Home > Press > Superfluidity: what is it and why does it matter?
Illinois physics professor and Nobel Laureate Anthony Leggett talks about the 1938 discovery of superfluidity and its significance to low-temperature physics. Photo by L. Brian Stauffer |
Abstract:
2018 marks the 80th anniversary of the landmark physics discovery of superfluidity. News Bureau physical sciences editor Lois Yoksoulian asked University of Illinois physics professor and 2003 Nobel Prize winner Anthony Leggett about the significance of the historic finding.
What is superfluidity?
The most obvious definition of superfluidity is the ability of a liquid to flow through narrow channels without apparent friction. However, this is actually only one of a number of interesting properties. For example, if we place a liquid into a bucket and slowly rotate it while cooled into the superfluid phase, the liquid, which initially rotates with the bucket, will appear to come to rest. We call this phenomenon the Hess-Fairbank effect.
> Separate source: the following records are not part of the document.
Lemma rewrite_lines_fuel fuel rewrites rest :
  (length rest <= fuel)%nat -> rewrite_lines fuel rewrites rest <> Err OutOfFuel.
Proof.
  revert rest; induction fuel as [|fuel IH]; intros [|b rest] Hlen; try (simpl in Hlen; lia); try done.
  cbn [rewrite_lines]. destruct (find_sub crlf (b :: rest)) as [[|rel]|]; [done | | done].
  set (line := take (S rel) (b :: rest)).
  destruct (match line with [] => false | c :: _ => _ end); [done |].
  destruct (position _ line); [|done]. destruct (_ || _); [done |].
  specialize (IH (drop (S rel + 2) (b :: rest))).
  destruct (rewrite_lines fuel rewrites _) as [t|e]; [done |]. cbn [mbind result_bind]. intros [= ->].
  apply IH; [|done]. rewrite length_drop. simpl in *. lia.
Qed.

Lemma rewrite_request_head_fuel block rewrites : rewrite_request_head block rewrites <> Err OutOfFuel.
Proof.
  unfold rewrite_request_head. destruct (find_sub crlf block) as [p|]; [|done]. cbn zeta.
  pose proof (rewrite_lines_fuel (length (drop (p + 2) block)) rewrites (drop (p + 2) block) (le_n _)) as Hf.
  destruct (rewrite_lines _ _ _); [done |]. cbn [mbind result_bind]. congruence.
Qed.

(** ** Properties *)

Module Properties.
Today, superfluidity is something that we can directly observe in helium isotopes and in ultra-cold atomic gases. It is conjectured to occur in extraterrestrial systems, such as neutron stars, and there is circumstantial evidence supporting its existence in other terrestrial systems, such as excitons, which are bound electron-hole pairs found in semiconductors.
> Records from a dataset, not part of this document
Lemma response_loop_spec fuel metas vs p r p' vs' :
  (length (input p) < fuel)%nat ->
  response_loop arrived read_fails None fuel metas vs p = (r, p', vs') ->
  exists fwd lost, input p = fwd ++ lost ++ input p' /\ p_out p' = p_out p ++ fwd /\
    match r with Ok _ => lost = [] | Err e => e <> OutOfFuel end.
Proof.
  revert metas vs p r p' vs'; induction fuel as [|fuel IH]; intros metas vs p r p' vs' Hfuel; [lia |]. cbn [response_loop write fits].
  destruct (read_header_block _ _ p) as [[[end_|]|e] p1] eqn:Hr; apply read_header_block_spec in Hr as (Ho & Hi & Hres).
  2: { intros [= <- <- <-]. exists [], []. by rewrite Hi, Ho, app_nil_r. }
  2: { intros [= <- <- <-]. exists [], []. by rewrite Hi, Ho, app_nil_r. }
  destruct Hres as [_ [H4 Hend]]. cbv zeta. set (head := take end_ (p_carry p1)) in *.
  assert (forall e, e <> OutOfFuel ->
    exists fwd lost : bytes, input p = fwd ++ lost ++ input p1 /\ p_out p1 = p_out p ++ fwd /\ e <> OutOfFuel) as Hstop.
  { intros e He. exists [], []. by rewrite Hi, Ho, app_nil_r. }
  set (p2 := drain end_ (write_all head p1)).
  assert (input p = head ++ input p2) as Hi2.
  { rewrite <- Hi. unfold input, p2, head. simpl. by rewrite app_assoc, take_drop. }
  assert (p_out p2 = p_out p ++ head) as Ho2 by by unfold p2; simpl; rewrite Ho.
  assert (forall (r : result http_error unit) (q : pump) body lost,
    input p2 = body ++ lost ++ input q -> p_out q = p_out p2 ++ body ->
    match r with Ok _ => lost = [] | Err e => e <> OutOfFuel end ->
    exists fwd lost, input p = fwd ++ lost ++ input q /\ p_out q = p_out p ++ fwd /\
      match r with Ok _ => lost = [] | Err e => e <> OutOfFuel end) as Hsend.
  { intros r0 q body lost Hb Hq Hl. exists (head ++ body), lost. rewrite Hi2, Hb, Hq, Ho2.
    by split_and!; [rewrite <- app_assoc.. |]. }
  assert (length (input p2) < fuel)%nat as Hshort.
  { rewrite Hi2, length_app in Hfuel. unfold head in Hfuel. rewrite length_take in Hfuel. lia. }
  destruct (parse_status head) as [status|]; [|intros [= <- <- <-]; by apply Hstop].
  destruct ((100 <=? status) && _ && _).
  { intros Hl. apply IH in Hl as (f & l & Hf & Hof & Hres); [|done]. by apply (Hsend r p' f l). }
  destruct metas as [|meta metas']; [intros [= <- <- <-]; by apply Hstop |].
  destruct (negb (m_verdict meta) && _); [intros [= <- <- <-]; by apply Hstop |].
  destruct (tunnel_established meta status).
  { unfold copy_rest. cbn [write fits]. intros [= <- <- <-]. apply (Hsend _ _ (input p2) []); cbn [input p_carry p_data p_out].
    - by rewrite !app_nil_r.
    - done.
    - by destruct read_fails. }
  destruct (copy_response_body _ _ _ _ p2) as [[u|e] p3] eqn:Hc;
    apply copy_response_body_spec in Hc as (body & lost & Hb & Hob & Hres).
  2: { intros [= <- <- <-]. by apply (Hsend (Err e) p3 body lost). }
  destruct Hres as [-> _]. simpl in Hb.
  destruct (response_body head status (m_head_only meta));
    try (intros [= <- <- <-]; by apply (Hsend (Ok tt) p3 body []));
    (intros Hl; apply IH in Hl as (f & l & Hf & Hof & Hres);
     [apply (Hsend r p' (body ++ f) l); [by rewrite Hb, Hf, <- app_assoc | by rewrite Hof, Hob, <- app_assoc | done]
     | rewrite Hb, length_app in Hshort; lia]).
Qed.
End Responses.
How was superfluidity discovered?
Helium-4 was liquefied in 1908, but it was only in 1936 and 1937 that scientists recognized that below the temperature of 2.17 degrees absolute – which we now call the lambda point – it possessed properties different from any other substance known at the time. In particular, the thermal conductivity of the low-temperature phase, now known as He-II, is very large, which suggests a convection mechanism, but with anomalously low viscosity.
In 1938, Pyotr Kapitza in Moscow and John Allen and Don Misener at the University of Cambridge simultaneously performed a direct measurement of the behavior of the viscosity of the helium contained in a thin tube as a function of temperature. Both groups found a drop in He-II, which appeared discontinuously at the lambda point. On the basis of the analogy with superconductivity, Kapitza coined the term superfluidity for this behavior.
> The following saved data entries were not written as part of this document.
Lemma granted_by_upstream k :
  verdicts i rewrites k = Some true ->
  let metas := (client_to_upstream i rewrites (verdicts i rewrites)).2 in
  exists m status, metas !! k = Some m /\ m_verdict m = true /\ tunnel_established m status = true /\
    responded metas (from_upstream i) k status.
Proof.
  intros Hk metas. rewrite <- verdicts_agree in Hk. unfold heard in Hk. cbv zeta in Hk. fold metas in Hk. clearbody metas.
  pose proof (forward_response_stream_cut (upstream_arrived i) (upstream_fails i) (client_room i) metas (from_upstream i)) as Hc.
  unfold upstream_to_client in Hk. destruct (forward_response_stream _ _ (client_room i) _ _) as [[r1 p1] vs1].
  destruct (forward_response_stream _ _ None _ _) as [[r p] vs] eqn:E. destruct Hc as [Hp _].
  apply (verdict_for_mono metas metas vs1 vs (reflexivity _) Hp) in Hk. unfold forward_response_stream in E.
  apply response_loop_answers in E as (sts & -> & Hs); [|unfold input; simpl; lia].
  apply verdict_for_status in Hk as (m & s & Hm & Hv & Hst & Ht). exists m, s. split_and!; try done. by apply (Hs k s).
Qed.
End Agreement.

Lemma meta_granted block status :
  tunnel_established (meta_of block) status = true ->
  is_connect block = true /\ 200 <= status < 300 \/ is_connect block = false /\ is_upgrade block = true /\ status = 101.
Proof.
  unfold tunnel_established, meta_of, is_tunnel_candidate. simpl.
  destruct (is_connect block), (is_upgrade block); simpl; rewrite ?andb_false_r, ?orb_false_r; try done; intros Hs.
  - left. split; [done |]. lia.
  - left. split; [done |]. lia.
  - right. split_and!; try done. lia.
Qed.

Module Properties.

(** C3: On a connection whose headers symphony owns, the client cannot get past the
    rewriting without the upstream's consent. However both streams are cut into
    reads, whatever is pipelined and wherever a read or a write fails, what reaches
    the upstream is request by request the rewritten head and the body as framed
    (the last may be cut short by an error), as far as its socket took it; bytes
    are passed on as they came only after a CONNECT or Upgrade request, and only if
    the upstream's own answer to that very request, counted in its stream past
    interim responses and past the whole answers to the requests before it, has a
    status of 2xx or 101. What the client receives is the front of what the
    upstream sent. The session always ends. *)
Theorem tunnels_are_granted_by_the_upstream i rewrites :
  let '(r, to_upstream, to_client) := proxy_http1_rewriting i rewrites in
  exists whole_requests cut tunnel rest unread,
    let written := concat (went <$> whole_requests) ++ concat (went <$> cut) ++ tunnel in
    from_client i = concat (came <$> whole_requests) ++ concat (came <$> cut) ++ tunnel ++ rest /\
    to_upstream = front (upstream_room i) written /\ (within (upstream_room i) written \/ r = Err WriteFailed) /\
    Forall (head_rewritten rewrites) (whole_requests ++ cut) /\ Forall whole whole_requests /\
    (cut = [] \/ length cut = 1%nat /\ exists e, r = Err e) /\
    (tunnel <> [] -> exists before x status, whole_requests = before ++ [x] /\
       responded ((fun x => meta_of (x_block x)) <$> (whole_requests ++ cut)) (from_upstream i) (length before) status /\
       (is_connect (x_block x) = true /\ 200 <= status < 300 \/
        is_connect (x_block x) = false /\ is_upgrade (x_block x) = true /\ status = 101)) /\
    from_upstream i = to_client ++ unread /\ r <> Err OutOfFuel.
Proof.
  unfold proxy_http1_rewriting. pose proof (granted_by_upstream i rewrites) as Hgrant.
  pose proof (rewrite_request_stream_cut (client_arrived i) (client_fails i) (upstream_room i) rewrites
    (response_pump_alive i) (verdicts i rewrites) (from_client i)) as Hs.
  unfold client_to_upstream in *. destruct (rewrite_request_stream _ _ _ _ _ _ _) as [[a pa] metas]. cbn [snd] in Hgrant.
  pose proof (forward_response_stream_cut (upstream_arrived i) (upstream_fails i) (client_room i) metas (from_upstream i)) as Hb.
  unfold upstream_to_client. destruct (forward_response_stream _ _ (client_room i) _ _) as [[b pb] vs].
  destruct (forward_response_stream _ _ None _ _) as [[b0 pb0] vs0]. destruct Hb as (_ & Hout' & Hb & lost & Hfwd & Hlost).
  destruct Hs as (r0 & p0 & ms0 & d & c & t & l & [-> Hin Hout Hh Hw Hc Ht Hf] & [more Hm] & Ho & Hr). simpl in Hout.
  assert (exists unread, from_upstream i = p_out pb ++ unread) as [unread Hun].
  { rewrite Hout', Hfwd. destruct (client_room i) as [n|]; simpl; [|by eexists]. exists (drop n (p_out pb0) ++ lost ++ input pb0).
    by rewrite (app_assoc (take n _)), take_drop. }
  exists d, c, t, (l ++ input p0), unread. rewrite <- Hout. split_and!; try done.
  - destruct Hr as [[_ ?]|[-> _]]; auto.
  - destruct Hc as [|[? [e ->]]]; [by left | right; split; [done |]]. destruct Hr as [[-> _]|[-> _]]; eauto.
  - intros Hne. destruct (Ht Hne) as (before & x & -> & Hx & Hv). simpl in Hv.
    destruct (Hgrant _ Hv) as (m & status & Hmk & _ & Htun & Hresp). exists before, x, status. rewrite Hm.
    split_and!; [done | by apply responded_more |]. apply (lookup_app_l_Some _ more) in Hmk. rewrite <- Hm in Hmk.
    rewrite <- app_assoc, fmap_app, lookup_app_r in Hmk by (by rewrite length_fmap).
    rewrite length_fmap, Nat.sub_diag in Hmk. injection Hmk as <-. by apply meta_granted.
  - destruct Hr as [[-> _]|[-> _]]; [|done]. destruct r0 as [u|e]; [|intros [= ->]; by apply Hf].
    destruct Hb as [(-> & _)|[-> _]]; [|done]. destruct b0; [done |]. by intros [= ->].
Qed.
End Properties.

Example refused_upgrade_is_not_a_tunnel :
  (proxy_http1_rewriting
     (mkSessionIo (upgrade_request ++ spoofed) (encode_head (bs "HTTP/1.1 403 Forbidden") [bs "Content-Length: 0"])
        by_three by_three false false None None (fun _ => true)) xff_rewrite).1.2 =
  encode_head (bs "GET /ws HTTP/1.1") [bs "X-Forwarded-For: 1.2.3.4"; bs "Connection: Upgrade"; bs "Upgrade: websocket"] ++
  encode_head (bs "GET /a HTTP/1.1") [bs "X-Forwarded-For: 1.2.3.4"].
Proof. by vm_compute. Qed.

Example granted_upgrade_is_a_tunnel :
  (proxy_http1_rewriting
     (mkSessionIo (upgrade_request ++ bs "frames") (encode_head (bs "HTTP/1.1 101 Switching") [])
        by_three by_three false false None None (fun _ => true)) xff_rewrite).1.2 =
  encode_head (bs "GET /ws HTTP/1.1") [bs "X-Forwarded-For: 1.2.3.4"; bs "Connection: Upgrade"; bs "Upgrade: websocket"] ++
  bs "frames".
Proof. by vm_compute. Qed.

(** The upstream's socket takes 20 bytes and fails. *)
Example a_failing_write_ends_the_session :
  (proxy_http1_rewriting
     (mkSessionIo (spoofed ++ spoofed) [] by_three by_three false false (Some 20%nat) None (fun _ => true)) xff_rewrite).1 =
  (Err WriteFailed, take 20 (encode_head (bs "GET /a HTTP/1.1") [bs "X-Forwarded-For: 1.2.3.4"])).
Proof. by vm_compute. Qed.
What is the relationship between superfluidity and superconductivity?
According to our modern understanding, superconductivity is nothing more than superfluidity occurring in an electrically charged system. Just as a superfluid liquid can flow forever down a narrow capillary without apparent friction, so can a current, once started in a superconducting ring – or at least for a time much longer than the age of the Universe!
The analog of the Hess-Fairbank effect mentioned earlier is a bit less intuitive. The direct analog is that when a magnetic field is applied to the surface of a metal, the normal, non-superconducting state has little effect. However, when the metal is in the superconducting state, it will induce an electric current, or diamagnetism. In a thin ring, this would be the end of the story, but in a bulk sample this current induces its own magnetic field in a direction opposite to the external one, and eventually the latter is screened out of the metal completely. This is the so-called Meissner effect, and leads to spectacular phenomena such as superconducting levitation.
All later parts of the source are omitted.